エリ
教室に入ると、教室の中央に机が向かい合って並んでおり、片方の机に、オバマこと隼人が座っていた。
「そこに座って」
隼人に言われ、黙って椅子に座る。
「神谷は就職希望でいいのかな?」
「はい」
「どこか行きたい会社なんかはあるのか?」
「別に」
エリは隼人と喋りながらも、先ほどの美優との会話を思い出していた。いつものように適当な話題で時間を潰そうとしていたはずなのに、美優の幸せそうな表情を見ていたら、無性に腹が立ってしまった。その怒りに任せ、全く必要のないことを言ってしまい、あんなことをわざわざ言ってしまった自分に、また腹が立っていた。
「じゃあ、やってみたい仕事なんかは?」
隼人はそんなエリの様子に気付くわけもなく、質問を続けている。
「別に」
「じゃあこれから資料を集めて行きたい会社とか、やってみたい仕事なんかを探そうな」
隼人が言ったこの言葉が、なぜかエリを刺激した。
「嫌です」
「嫌?」
「ていうか卒業出来ればそれでいから」
「就職もしないってことか?」
「はい」
「でもなぁ神谷。学校から就職しておいたほうが楽だぞ?何にもやりたいことがないなら進学して、大学で見つけるのも手だしな」
「あたしのことを思って言ってくれてるんだ?」
「そうだ」
エリの身体中を、真っ黒な血が駆け巡る。自分でもどうしようもないくらいに、隼人に苛立った。
「…バッカじゃないの!!ホントは自分の評価の為のくせに!キレイ事言うのやめてくれる?ムカつくから!」
エリの突然の爆発に、隼人は面食らったような表情になるが、すぐに真剣な表情になり、エリと対峙する。
「なぜそう思う?」
隼人の声は、激昂するわけでも、悲観するわけでもなく、どこまでも冷静で、穏やかだった。
「みんな自分が一番だから。あたしもだけど」
「確かにそうかもしれない。けど他にも一番がある可能性もあるんじゃないのか?」
「はぁ?」
意味のわからない隼人の言葉に、次はエリが面食らってしまう。
「何言ってんの?」
「だから、自分が一番だけど、他にも一番があるかもしれない。一番が一つだけじゃないといけないなんて誰が決めたんだ?」
「意味わかんない」
本当に意味がわからなかった。隼人が何を言っているのかも、なぜ隼人がこれほど穏やかなのかも、何もかも意味不明だった。
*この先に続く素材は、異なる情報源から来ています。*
(** X18: the time series loses and invents nothing.  Summed over the
    labels, each series of the group chart equals the total of that
    counter over all Metric rows. *)
Theorem time_series_conserves_totals w summary chart :
  _aggregate_group_metrics local_date w = Normal (summary, chart) ->
  sum_counts (chart_commits chart) = Counts.commits (total_of (metrics w))
  /\ sum_counts (chart_prs_opened chart) = Counts.prs_opened (total_of (metrics w))
  /\ sum_counts (chart_prs_merged chart) = Counts.prs_merged (total_of (metrics w))
  /\ sum_counts (chart_reviews chart) = Counts.reviews (total_of (metrics w)).
Proof.
  intros H. apply group_metrics_inv in H.
  destruct H as (_ & _ & series & Hl & Hnd & Hk & Ha & H1 & H2 & H3 & H4).
  assert (Hnd' : NoDup (labels chart)).
  { rewrite Hl. eapply Permutation_NoDup; [apply sorted_strings_perm|exact Hnd]. }
  assert (Hcov : forall m, In m (metrics w) ->
                           In (local_date (Metric.timestamp m)) (labels chart)).
  { intros m Hm. rewrite Hl.
    eapply Permutation_in; [apply sorted_strings_perm|].
    apply Hk. exists m. split; [exact Hm|reflexivity]. }
  pose proof (total_over_dates (metrics w) (labels chart) Hnd' Hcov) as Ht.
  rewrite H1, H2, H3, H4, <- Ht.
  repeat split;
    (erewrite map_ext; [symmetry; apply total_over_component|
                        intros d; cbv beta; rewrite Ha; reflexivity];
     [reflexivity|intros a b; reflexivity]).
Qed.

End DashboardFacts.

Lemma group_metrics_need_every_counter_witness :
  (exists summary chart, _aggregate_group_metrics day_number w2 = Normal (summary, chart))
  /\ _aggregate_group_metrics day_number w2_null = Raised TypeError.
Proof.
  destruct (group_metrics_need_every_counter day_number w2) as [H1 _].
  destruct (group_metrics_need_every_counter day_number w2_null) as [_ H2].
  split.
  - apply H1. repeat constructor; discriminate.
  - apply H2. intros H. inversion H as [|? ? _ H']. inversion H' as [|? ? Hc _].
    destruct Hc as (_ & _ & _ & Hc). apply Hc. reflexivity.
Defined.

Lemma group_metrics_content_witness :
  _aggregate_group_metrics day_number w2
  = Normal (Counts.mk 10 12 8 5, mkChart ["1"; "2"] [9; 9] [12; 12] [7; 8] [5; 3])
  /\ Counts.mk 10 12 8 5 = total_of (latest_rows w2)
  /\ (forall d, In d ["1"; "2"]
                <-> exists m, In m (metrics w2) /\ day_number (Metric.timestamp m) = d).
Proof.
  assert (E : _aggregate_group_metrics day_number w2
              = Normal (Counts.mk 10 12 8 5,
                        mkChart ["1"; "2"] [9; 9] [12; 12] [7; 8] [5; 3]))
    by (vm_compute; reflexivity).
  destruct (group_metrics_content day_number w2 _ _ E) as (H1 & _ & _ & H2 & _).
  split; [exact E|]. split; [exact H1|exact H2].
Defined.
「俺は自分が一番だが、他にも家族や友達、そして生徒たちも一番だ」
「全然意味わかんない。……帰る。とにかく、就職も進学もしないから」
エリの怒りは急速に冷めていく。こんな奴にあれほど苛立った自分がバカみたいだった。
エリは席を立ち、教室を出ようとする。その背中に、隼人の言葉が投げ掛けられた。
「神谷。君の一番はなんだ?」
エリは振り向かず答える。
「自分って言ってんじゃん」
「他には?」
「ない」
「俺はあると思う」
「ないし」
「一番大事なものは一つじゃなくていいんだ。欲張っていいんだ」
エリは、何も言わず教室を出た。